PURPOSE OF REVIEW: Lipid rafts are potentially modifiable by diet, particularly (but not exclusively) by dietary fatty acids. This review examines the potential for dietary modification of raft structure and function in the immune system, brain and retinal tissue, the gut, and in cancer cells.

RECENT FINDINGS: In-vitro and ex-vivo studies suggest that dietary n-3 polyunsaturated fatty acids (PUFAs) may exert immunosuppressive and anticancer effects through changes in lipid raft organization. In addition, gangliosides and cholesterol may modulate lipid raft organization in a number of tissues, and recent work has highlighted sphingolipids in membrane microdomains as potential targets for inhibition of tumor growth.

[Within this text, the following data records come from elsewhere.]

(** * Copilot Money decoder: a shallow embedding of [core/decoder.py],
    [models/transaction.py], [models/account.py] and [core/database.py].

    Python values are modelled as follows.
    - [int]   : [Z] (unbounded, as in Python).
    - [bytes] : [list byte]; [len], indexing, slicing and [find] follow
      Python, negative indices included where the code can receive them.
    - [str]   : the list of its Unicode code points.
    - [float] : an IEEE-754 binary64 value, given by sign, integer
      significand and binary exponent (see [float]).
    - [None]-able values : [option]. *)

From Stdlib Require Import ZArith List Bool Lia Permutation Sorted.
From Stdlib.Strings Require Import Byte.
From Stdlib.Strings Require String Ascii.
Import String.StringSyntax.
Delimit Scope string_scope with string.
Import ListNotations.
Local Open Scope Z_scope.

(* ================================================================== *)
(** * Python [bytes] *)
(* ================================================================== *)

Definition bytes := list byte.

Definition byte_val (b : byte) : Z := Z.of_N (Byte.to_N b).

Definition byte_of_Z (z : Z) : byte :=
  match Byte.of_N (Z.to_N z) with
  | Some b => b
  | None => x00
  end.

Definition len {A} (l : list A) : Z := Z.of_nat (length l).

(** [data[i]]: a negative index counts from the end; [None] is
    [IndexError]. *)
Definition py_getitem {A} (data : list A) (i : Z) : option A :=
  if i <? 0
  then if i + len data <? 0 then None
       else nth_error data (Z.to_nat (i + len data))
  else nth_error data (Z.to_nat i).

(** Normalisation of a slice bound, as [PySlice_AdjustIndices] does for
    step 1. *)
Definition slice_bound {A} (data : list A) (i : Z) : Z :=
  if i <? 0 then Z.max 0 (i + len data) else Z.min i (len data).

(** [data[lo:hi]] *)
Definition slice {A} (data : list A) (lo hi : Z) : list A :=
  let l := slice_bound data lo in
  let h := slice_bound data hi in
  firstn (Z.to_nat (h - l)) (skipn (Z.to_nat l) data).

(** [data[lo:]] *)
Definition slice_from {A} (data : list A) (lo : Z) : list A :=
  skipn (Z.to_nat (slice_bound data lo)) data.

(** [data[:hi]] *)
Definition slice_to {A} (data : list A) (hi : Z) : list A :=
  firstn (Z.to_nat (slice_bound data hi)) data.

Fixpoint bytes_eqb (a b : bytes) : bool :=
  match a, b with
  | [], [] => true
  | x :: a', y :: b' => Byte.eqb x y && bytes_eqb a' b'
  | _, _ => false
  end.

Fixpoint starts_with (data pat : bytes) : bool :=
  match pat, data with
  | [], _ => true
  | _ :: _, [] => false
  | p :: pat', d :: data' => Byte.eqb p d && starts_with data' pat'
  end.

(** First offset [>= off] (relative to the list [off] stands at) where
    [pat] occurs. *)
Fixpoint find_from (data pat : bytes) (off : Z) : option Z :=
  if starts_with data pat then Some off
  else match data with
       | [] => None
       | _ :: data' => find_from data' pat (off + 1)
       end.

(** [data.find(pat, start)] for [0 <= start]; [None] is Python's [-1]. *)
Definition bytes_find (data pat : bytes) (start : Z) : option Z :=
  if len data <? start then None
  else find_from (skipn (Z.to_nat start) data) pat start.

(** [pat in data] *)
Definition contains (data pat : bytes) : bool :=
  match bytes_find data pat 0 with Some _ => true | None => false end.

(** A bytes literal from its ASCII text. *)
Definition b_ (s : String.string) : bytes := String.list_byte_of_string s.
Arguments b_ s%_string.

(* ================================================================== *)
(** * [decode_varint] *)
(* ================================================================== *)

(** The [while pos < len(data)] loop.  [fuel] is [len(data) - pos]: the
    loop body runs at most that often, and with no fuel left the loop
    condition is false, so both exits return [(result, pos)]. *)
Fixpoint decode_varint_loop (fuel : nat) (data : bytes)
    (result shift pos : Z) : option (Z * Z) :=
  match fuel with
  | O => Some (result, pos)
  | S fuel' =>
      if pos <? len data then
        match py_getitem data pos with
        | None => None
        | Some b =>
            let byte := byte_val b in
            let result := Z.lor result (Z.shiftl (Z.land byte 0x7F) shift) in
            let pos := pos + 1 in
            if Z.land byte 0x80 =? 0 then Some (result, pos)
            else decode_varint_loop fuel' data result (shift + 7) pos
        end
      else Some (result, pos)
  end.

(** [decode_varint(data, pos)]; [None] is the [IndexError] of
    [data[pos]] for [pos < -len(data)]. *)
Definition decode_varint (data : bytes) (pos : Z) : option (Z * Z) :=
  decode_varint_loop (Z.to_nat (len data - pos)) data 0 0 pos.

(** The standard base-128 varint encoder of protocol buffers (not part
    of the repository; the round-trip property refers to it):
    [while n >= 0x80: emit((n & 0x7F) | 0x80); n >>= 7] then [emit(n)]. *)
Fixpoint encode_varint_loop (fuel : nat) (n : Z) : bytes :=
  match fuel with
  | O => [byte_of_Z n]
  | S fuel' =>
      if n <? 0x80 then [byte_of_Z n]
      else byte_of_Z (Z.lor (Z.land n 0x7F) 0x80)
             :: encode_varint_loop fuel' (Z.shiftr n 7)
  end.

Definition encode_varint (n : Z) : bytes :=
  encode_varint_loop (Z.to_nat (Z.log2 n)) n.

(** The integer a varint byte sequence denotes: seven bits per byte,
    least significant group first. *)
Fixpoint varint_value (bs : bytes) : Z :=
  match bs with
  | [] => 0
  | b :: bs' => Z.lor (Z.land (byte_val b) 0x7F) (Z.shiftl (varint_value bs') 7)
  end.

Definition high_bit_set (b : byte) : Prop := Z.land (byte_val b) 0x80 <> 0.
Definition high_bit_clear (b : byte) : Prop := Z.land (byte_val b) 0x80 = 0.

(* ================================================================== *)
(** * Python [float]: IEEE-754 binary64 *)
(* ================================================================== *)

(** [FFin neg m e] is the finite number [(-1)^neg * m * 2^e] with
    [0 <= m < 2^53]; values read from bytes or produced by rounding are
    in canonical form ([2^52 <= m] and [-1074 < e], or [e = -1074]). *)
Inductive float :=
| FNaN
| FInf (neg : bool)
| FFin (neg : bool) (m e : Z).

(** The 64-bit pattern of eight bytes, least significant byte first. *)
Fixpoint le_uint (bs : bytes) : Z :=
  match bs with
  | [] => 0
  | b :: bs' => byte_val b + 256 * le_uint bs'
  end.

Definition float_of_bits (w : Z) : float :=
  let neg := Z.testbit w 63 in
  let E := Z.land (Z.shiftr w 52) 0x7FF in
  let F := Z.land w (2 ^ 52 - 1) in
  if E =? 0x7FF then (if F =? 0 then FInf neg else FNaN)
  else if E =? 0 then FFin neg F (-1074)
  else FFin neg (2 ^ 52 + F) (E - 1075).

(** [struct.unpack("<d", bs)[0]]; [None] is [struct.error] (the buffer
    is not 8 bytes long). *)
Definition unpack_d (bs : bytes) : option float :=
  if len bs =? 8 then Some (float_of_bits (le_uint bs)) else None.

(** Exact comparison of [sm * 2^e] with the integer [n]. *)
Definition compare_scaled (sm e n : Z) : comparison :=
  (sm * 2 ^ Z.max e 0) ?= (n * 2 ^ Z.max (- e) 0).

Definition signed (neg : bool) (m : Z) : Z := if neg then - m else m.

(** Python compares a float with an int by exact value; every comparison
    with NaN is false. *)
Definition float_compare_int (x : float) (n : Z) : option comparison :=
  match x with
  | FNaN => None
  | FInf neg => Some (if neg then Lt else Gt)
  | FFin neg m e => Some (compare_scaled (signed neg m) e n)
  end.

(** [x < n], [n < x], [x > n], [x == n] for a float [x] and an int [n]. *)
Definition float_lt_int (x : float) (n : Z) : bool :=
  match float_compare_int x n with Some Lt => true | _ => false end.
Definition int_lt_float (n : Z) (x : float) : bool :=
  match float_compare_int x n with Some Gt => true | _ => false end.
Definition float_gt_int (x : float) (n : Z) : bool := int_lt_float n x.
Definition float_eq_int (x : float) (n : Z) : bool :=
  match float_compare_int x n with Some Eq => true | _ => false end.

(** [abs(x)] *)
Definition float_abs (x : float) : float :=
  match x with
  | FNaN => FNaN
  | FInf _ => FInf false
  | FFin _ m e => FFin false m e
  end.

(** Exact comparison of two floats, [None] when one is NaN.  Finite
    values are compared by cross-scaling to the smaller exponent. *)
Definition float_compare (x y : float) : option comparison :=
  match x, y with
  | FNaN, _ | _, FNaN => None
  | FInf a, FInf b => Some (if a then (if b then Eq else Lt)
                            else (if b then Gt else Eq))
  | FInf a, FFin _ _ _ => Some (if a then Lt else Gt)
  | FFin _ _ _, FInf b => Some (if b then Gt else Lt)
  | FFin a m e, FFin b m' e' =>
      let lo := Z.min e e' in
      Some (signed a m * 2 ^ (e - lo) ?= signed b m' * 2 ^ (e' - lo))
  end.

(** [x == y], [x >= y], [x <= y] on floats. *)
Definition float_eqb (x y : float) : bool :=
  match float_compare x y with Some Eq => true | _ => false end.
Definition float_geb (x y : float) : bool :=
  match float_compare x y with Some Gt | Some Eq => true | _ => false end.
Definition float_leb (x y : float) : bool :=
  match float_compare x y with Some Lt | Some Eq => true | _ => false end.

(** Nearest integer to [num / den] ([0 <= num], [0 < den]), ties to the
    even one. *)
Definition round_half_even (num den : Z) : Z :=
  let q := num / den in
  let r := num mod den in
  match 2 * r ?= den with
  | Lt => q
  | Gt => q + 1
  | Eq => if Z.even q then q else q + 1
  end.

(** Exponent of the binary64 number nearest to [num / den]
    ([0 < num], [0 < den]): [floor (log2 (num / den)) - 52], not below
    the subnormal exponent. *)
Definition binade (num den : Z) : Z :=
  let l := Z.log2 num - Z.log2 den in
  let t := if num * 2 ^ Z.max (- l) 0 <? den * 2 ^ Z.max l 0
           then l - 1 else l in
  Z.max (t - 52) (-1074).

(** The binary64 number nearest to [(-1)^neg * num / den], ties to even
    (what [strtod] returns for a decimal numeral). *)
Definition nearest_double (neg : bool) (num den : Z) : float :=
  if num =? 0 then FFin neg 0 (-1074)
  else
    let e := binade num den in
    let m := round_half_even (num * 2 ^ Z.max (- e) 0)
                             (den * 2 ^ Z.max e 0) in
    let '(m, e) := if m =? 2 ^ 53 then (2 ^ 52, e + 1) else (m, e) in
    if 971 <? e then FInf neg else FFin neg m e.

(** [round(x, 2)].  CPython prints [x] to two decimals, correctly
    rounded (ties to even on the exact binary value), and reads the
    numeral back with [strtod]; NaN and infinities round to themselves.
    An overflowing result raises [OverflowError] in CPython; it is
    [FInf] here and cannot arise for [|x| < 10^7]. *)
Definition round2 (x : float) : float :=
  match x with
  | FNaN => FNaN
  | FInf neg => FInf neg
  | FFin neg m e =>
      let k := round_half_even (m * 100 * 2 ^ Z.max e 0) (2 ^ Z.max (- e) 0) in
      nearest_double neg k 100
  end.

(** The float a decimal literal [k / 100] denotes. *)
Definition float_of_cents (k : Z) : float :=
  nearest_double (k <? 0) (Z.abs k) 100.

(** [struct.pack("<d", x)] for the 64-bit pattern [w]. *)
Fixpoint le_bytes (n : nat) (w : Z) : bytes :=
  match n with
  | O => []
  | S n' => byte_of_Z (w mod 256) :: le_bytes n' (w / 256)
  end.

(* ================================================================== *)
(** * Python [str] *)
(* ================================================================== *)

(** A string is the list of its code points. *)
Definition str := list Z.

(** A str literal from its ASCII text. *)
Definition s_ (s : String.string) : str := map byte_val (b_ s).
Arguments s_ s%_string.

(** Python orders strings lexicographically by code point. *)
Definition str_compare (a b : str) : comparison :=
  list_compare Z.compare a b.

Definition str_eqb (a b : str) : bool :=
  match str_compare a b with Eq => true | _ => false end.
Definition str_ltb (a b : str) : bool :=
  match str_compare a b with Lt => true | _ => false end.
Definition str_leb (a b : str) : bool :=
  match str_compare a b with Gt => false | _ => true end.
Definition str_geb (a b : str) : bool := str_leb b a.

Fixpoint str_starts_with (s pat : str) : bool :=
  match pat, s with
  | [], _ => true
  | _ :: _, [] => false
  | p :: pat', c :: s' => (p =? c) && str_starts_with s' pat'
  end.

(** [pat in s] *)
Fixpoint str_contains (s pat : str) : bool :=
  str_starts_with s pat ||
  match s with
  | [] => false
  | _ :: s' => str_contains s' pat
  end.

(** Truth value of an [Optional[str]]: [None] and [""] are false. *)
Definition truthy (o : option str) : bool :=
  match o with
  | Some (_ :: _) => true
  | _ => false
  end.

(** [a or b] on [Optional[str]] *)
Definition py_or (a b : option str) : option str :=
  if truthy a then a else b.

Definition opt_eqb {A} (eqb : A -> A -> bool) (a b : option A) : bool :=
  match a, b with
  | None, None => true
  | Some x, Some y => eqb x y
  | _, _ => false
  end.

(** ** [bytes.decode("utf-8")] *)

Definition is_cont (b : byte) : bool :=
  (0x80 <=? byte_val b) && (byte_val b <=? 0xBF).

Definition cont_bits (b : byte) : Z := Z.land (byte_val b) 0x3F.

The roles of fatty acids and gangliosides, especially in relation to lipid rafts, in cognitive development, age-related cognitive decline, psychiatric disorders, and Alzheimer's disease are poorly understood and require further investigation. The roles of lipid rafts in cancer, in microbial pathogenesis, and in insulin resistance are starting to emerge, and indicate compelling evidence for the growing importance of membrane microdomains in health and disease.

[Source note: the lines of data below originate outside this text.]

Lemma lookup_detect_partners_empty (R : Reaction) (k : string) :
  detect_partners R ∅ !! k
  = if decide (on_both_sides R k) then Some 1%float else None.
Proof. rewrite lookup_detect_partners. by rewrite lookup_empty. Qed.

(** The three shapes of the efficiency map after the detection loop, for a
    third body without efficiencies. *)
Lemma detect_partners_cases (R : Reaction) :
  (Composition.items (detect_partners R ∅) = [] ∧ no_shared_species R)
  ∨ (∃ sp, Composition.items (detect_partners R ∅) = [(sp, 1%float)]
           ∧ detect_partners R ∅ = {[sp := 1%float]}
           ∧ only_shared_species R sp)
  ∨ (∃ e1 e2 l, Composition.items (detect_partners R ∅) = e1 :: e2 :: l
                ∧ two_shared_species R).
Proof.
  assert (∀ k v, (k, v) ∈ Composition.items (detect_partners R ∅) →
                 on_both_sides R k ∧ v = 1%float) as Hin.
  { intros k v Hkv. apply elem_of_items in Hkv.
    rewrite lookup_detect_partners_empty in Hkv.
    destruct (decide (on_both_sides R k)); [|done]. by injection Hkv as <-. }
  destruct (Composition.items (detect_partners R ∅)) as [|[k1 v1] [|[k2 v2] l]]
    eqn:Hitems.
  - left. split; [done|]. intros k Hk.
    apply items_nil_inv in Hitems.
    pose proof (lookup_detect_partners_empty R k) as Hl.
    rewrite Hitems, lookup_empty in Hl. by destruct (decide (on_both_sides R k)).
  - right. left. destruct (Hin k1 v1) as [Hk1 ->]; [by left|].
    exists k1. split; [done|].
    apply items_singleton_inv in Hitems. simpl in Hitems.
    split; [done|]. intros k. split.
    + intros Hk. pose proof (lookup_detect_partners_empty R k) as Hl.
      rewrite Hitems in Hl. destruct (decide (on_both_sides R k)); [|done].
      by apply lookup_singleton_Some in Hl as [-> _].
    + by intros ->.
  - right. right. exists (k1, v1), (k2, v2), l. split; [done|].
    exists k1, k2. split; [|split].
    + pose proof (NoDup_fst_items (detect_partners R ∅)) as Hnd.
      rewrite Hitems in Hnd. simpl in Hnd.
      apply NoDup_cons in Hnd as [Hnd _]. intros ->. apply Hnd. by left.
    + apply (Hin k1 v1). by left.
    + apply (Hin k2 v2). right. by left.
Qed.

Lemma detectEfficiencies_none (R : Reaction) (tb : ThirdBody) :
  m_third_body R = Some tb → efficiencies tb = ∅ →
  no_shared_species R → detectEfficiencies R = Ok (false, R).
Proof.
  intros Htb Heff Hnone. unfold detectEfficiencies. rewrite Htb, Heff.
  destruct (detect_partners_cases R)
    as [[-> _]|[(sp & _ & _ & Hsp)|(e1 & e2 & l & _ & k1 & k2 & _ & Hk1 & _)]].
  - done.
  - destruct (Hnone sp). by apply Hsp.
  - by destruct (Hnone k1).
Qed.

Lemma detectEfficiencies_two (R : Reaction) (tb : ThirdBody) :
  m_third_body R = Some tb → efficiencies tb = ∅ →
  two_shared_species R → detectEfficiencies R = Throw MultipleCollisionPartners.
Proof.
  intros Htb Heff (k1 & k2 & Hne & Hk1 & Hk2).
  unfold detectEfficiencies. rewrite Htb, Heff.
  destruct (detect_partners_cases R)
    as [[_ Hnone]|[(sp & _ & _ & Hsp)|(e1 & e2 & l & -> & _)]].
  - by destruct (Hnone k1).
  - apply Hsp in Hk1, Hk2. congruence.
  - done.
Qed.

Lemma detectEfficiencies_one (R : Reaction) (tb : ThirdBody) (sp : string) :
  m_third_body R = Some tb → efficiencies tb = ∅ →
  only_shared_species R sp →
  ∃ r p, reactants R !! sp = Some r ∧ products R !! sp = Some p
    ∧ detectEfficiencies R
      = Ok (true,
            set_third_body
              (Some (mkThirdBody 0 {[sp := 1%float]} true (mass_action tb)))
              (set_products
                 (if Double.neqb (Double.trunc p) 1
                  then <[sp := PrimFloat.sub p 1]> (products R)
                  else delete sp (products R))
                 (set_reactants
                    (if Double.neqb (Double.trunc r) 1
                     then <[sp := PrimFloat.sub r 1]> (reactants R)
                     else delete sp (reactants R)) R))).
Proof.
  intros Htb Heff Hone.
  destruct (proj2 (Hone sp) eq_refl) as [[r Hr] [p Hp]].
  exists r, p. split; [done|]. split; [done|].
  unfold detectEfficiencies. rewrite Htb, Heff.
  destruct (detect_partners_cases R)
    as [[_ Hnone]|[(sp' & -> & -> & Hsp')|(e1 & e2 & l & _ & k1 & k2 & Hne & Hk1 & Hk2)]].
  - destruct (Hnone sp). by apply Hone.
  - assert (sp' = sp) as -> by (by apply Hone, Hsp').
    simpl. rewrite (adjust_coefficient_Ok _ _ _ Hr). simpl.
    rewrite (adjust_coefficient_Ok _ _ _ Hp). done.
  - apply Hone in Hk1, Hk2. congruence.
Qed.

(** X6: for a third body without efficiencies, [detectEfficiencies] has
    exactly three outcomes, decided by the species that appear on both
    sides: with none it returns false and changes nothing; with two or more
    it throws; with exactly one, [sp], it returns true and the third body
    becomes the specified partner [sp], with efficiency 1 and default
    efficiency 0.  The undefined dereference of a missing entry never
    happens. *)
Theorem detectEfficiencies_outcomes (R : Reaction) (tb : ThirdBody) :
  m_third_body R = Some tb → efficiencies tb = ∅ →
  (no_shared_species R → detectEfficiencies R = Ok (false, R))
  ∧ (two_shared_species R →
       detectEfficiencies R = Throw MultipleCollisionPartners)
  ∧ (∀ sp, only_shared_species R sp →
       ∃ R', detectEfficiencies R = Ok (true, R')
         ∧ m_third_body R'
           = Some (mkThirdBody 0 {[sp := 1%float]} true (mass_action tb)))
  ∧ (no_shared_species R ∨ two_shared_species R
     ∨ ∃ sp, only_shared_species R sp).
Proof.
  intros Htb Heff. split; [|split; [|split]].
  - by apply (detectEfficiencies_none R tb).
  - by apply (detectEfficiencies_two R tb).
  - intros sp Hsp.
    destruct (detectEfficiencies_one R tb sp Htb Heff Hsp)
      as (r & p & _ & _ & ->).
    eexists. split; [done|]. done.
  - destruct (detect_partners_cases R)
      as [[_ Hnone]|[(sp & _ & _ & Hsp)|(e1 & e2 & l & _ & Htwo)]]; eauto.
Qed.

Lemma count_is_one {V : Type} (m : gmap string V) (k : string) :
  negb (Composition.count m k =? 1) = bool_decide (m !! k = None).
Proof.
  unfold Composition.count. destruct (m !! k); by case_bool_decide.
Qed.

(** X7: let [R1] be the reaction after generic parsing, for a third body
    without efficiencies.  If "M" is on both sides, [setEquation] erases it
    from both, whatever its coefficients, and leaves the third body as it
    was.  If "M" is missing on a side, the outcome is that of
    [detectEfficiencies]: without a species on both sides the equation is
    refused for its missing "M"; with two it is refused for its collision
    partners; with exactly one, that species becomes the specified
    partner and its coefficient is decremented, or its entry erased, on
    each side, and an "M" on one side only stays in the composition. *)
Theorem ThreeBodyReaction_setEquation_outcomes (R R1 : Reaction) (tb : ThirdBody)
    (equation : string) (kin : option Kinetics) :
  Reaction_setEquation R equation kin = Ok R1 →
  m_third_body R = Some tb → efficiencies tb = ∅ →
  (is_Some (reactants R1 !! "M") → is_Some (products R1 !! "M") →
     ThreeBodyReaction_setEquation R equation kin
     = Ok (set_products (delete "M" (products R1))
             (set_reactants (delete "M" (reactants R1)) R1))
     ∧ m_third_body R1 = Some tb)
  ∧ (reactants R1 !! "M" = None ∨ products R1 !! "M" = None →
       (no_shared_species R1 →
          ThreeBodyReaction_setEquation R equation kin = Throw MissingThirdBodyM)
       ∧ (two_shared_species R1 →
            ThreeBodyReaction_setEquation R equation kin
            = Throw MultipleCollisionPartners)
       ∧ (∀ sp, only_shared_species R1 sp →
            ∃ R2 r p, ThreeBodyReaction_setEquation R equation kin = Ok R2
              ∧ reactants R1 !! sp = Some r ∧ products R1 !! sp = Some p
              ∧ m_third_body R2
                = Some (mkThirdBody 0 {[sp := 1%float]} true (mass_action tb))
              ∧ reactants R2
                = (if Double.neqb (Double.trunc r) 1
                   then <[sp := PrimFloat.sub r 1]> (reactants R1)
                   else delete sp (reactants R1))
              ∧ products R2
                = (if Double.neqb (Double.trunc p) 1
                   then <[sp := PrimFloat.sub p 1]> (products R1)
                   else delete sp (products R1)))).
Proof.
  intros Hparse Htb Heff.
  pose proof Hparse as Hframe.
  apply parseReactionEquation_frame in Hframe as [Htb1 _].
  rewrite Htb in Htb1.
  unfold ThreeBodyReaction_setEquation. rewrite Hparse. simpl.
  rewrite !count_is_one. split.
  - intros [r Hr] [p Hp].
    rewrite bool_decide_eq_false_2 by congruence.
    rewrite bool_decide_eq_false_2 by congruence.
    done.
  - intros HM.
    assert (bool_decide (reactants R1 !! "M" = None)
            || bool_decide (products R1 !! "M" = None) = true) as ->.
    { destruct HM as [HM|HM]; rewrite (bool_decide_eq_true_2 _ HM);
        [done|by rewrite orb_true_r]. }
    split; [|split].
    + intros Hnone. by rewrite (detectEfficiencies_none R1 tb).
    + intros Htwo. by rewrite (detectEfficiencies_two R1 tb).
    + intros sp Hsp.
      destruct (detectEfficiencies_one R1 tb sp Htb1 Heff Hsp)
        as (r & p & Hr & Hp & ->).
      simpl. eexists _, r, p. split; [done|]. done.
Qed.

End ThreeBodyOutcomes.

(** ** [FalloffReaction::setEquation] on well-formed equations *)

Section FalloffEquations.
Context `{!CanteraBase}.

Lemma add_all_is_Some (es : list (string * float)) (m : gmap string float)
    (k : string) :
  is_Some (add_all es m !! k) ↔ k ∈ es.*1 ∨ is_Some (m !! k).
Proof.
  revert m. induction es as [|[k' v'] es IH]; intros m; simpl.
  - rewrite elem_of_nil. tauto.
  - unfold add_all in *. simpl. rewrite IH, add_is_Some, elem_of_cons.
    naive_solver.
Qed.

Lemma add_all_app (es1 es2 : list (string * float)) (m : gmap string float) :
  add_all (es1 ++ es2) m = add_all es2 (add_all es1 m).
Proof. apply fold_left_app. Qed.

Lemma bare_not_bracket (name : string) :
  completes_term name = false → starts_with name "(+" = false.
Proof.
  unfold completes_term. intros Hb.
  destruct (starts_with name "(+"); [|done].
  by destruct (String.eqb name "+").
Qed.

Lemma starts_with_append (rest : string) :
  starts_with (String.append "(+" rest) "(+" = true.
Proof. by destruct rest. Qed.

Lemma term_ok_bare (t : Term) :
  term_ok t = true → completes_term (term_name t) = false.
Proof.
  destruct t as [name|numeral name]; simpl; intros Hok.
  - by apply negb_true_iff.
  - apply andb_true_iff in Hok as [Hok _].
    apply andb_true_iff in Hok as [_ Hok]. by apply negb_true_iff.
Qed.

Lemma term_entries_bare (s : Side) (k : string) :
  side_ok s = true → k ∈ (term_entries s).*1 → completes_term k = false.
Proof.
  unfold side_ok, term_entries, side_terms. intros Hok Hk.
  apply andb_true_iff in Hok as [Hok _].
  apply andb_true_iff in Hok as [Hts Ht].
  apply list_elem_of_fmap in Hk as ([k' v] & -> & Hk).
  apply list_elem_of_fmap in Hk as (t & Heq & Hin).
  injection Heq as -> ->. apply term_ok_bare.
  apply elem_of_app in Hin as [Hin|Hin].
  - rewrite forallb_forall in Hts. apply Hts. by apply list_elem_of_In.
  - apply list_elem_of_singleton in Hin. by subst.
Qed.

(** The composition of a side that ends with the bracket [b]. *)
Lemma add_all_bracket (s : Side) (br : Bracket) :
  side_ok s = true → bracket s = Some br →
  starts_with (bracket_name br) "(+" = true →
  add_all (term_entries s) ∅ !! bracket_name br = None
  ∧ add_all (side_entries s) ∅
    = <[bracket_name br := (-1)%float]> (add_all (term_entries s) ∅).
Proof.
  intros Hok Hbr Hs.
  assert (add_all (term_entries s) ∅ !! bracket_name br = None) as Hnone.
  { apply eq_None_not_Some. rewrite add_all_is_Some. intros [Hin|[? Hin]].
    - apply (term_entries_bare _ _ Hok), bare_not_bracket in Hin. congruence.
    - by rewrite lookup_empty in Hin. }
  split; [done|]. unfold side_entries. rewrite Hbr. simpl.
  rewrite add_all_app. unfold add_all at 1. simpl.
  by rewrite add_fresh.
Qed.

SUMMARY: In-vitro and animal studies show that n-3 PUFAs, cholesterol, and gangliosides modulate the structure and composition of lipid rafts, potentially influencing a wide range of biological processes, including immune function, neuronal signaling, cancer cell growth, entry of pathogens through the gut barrier, and insulin resistance in metabolic disorders. The physiological, clinical, and nutritional relevance of these observations remains to be determined.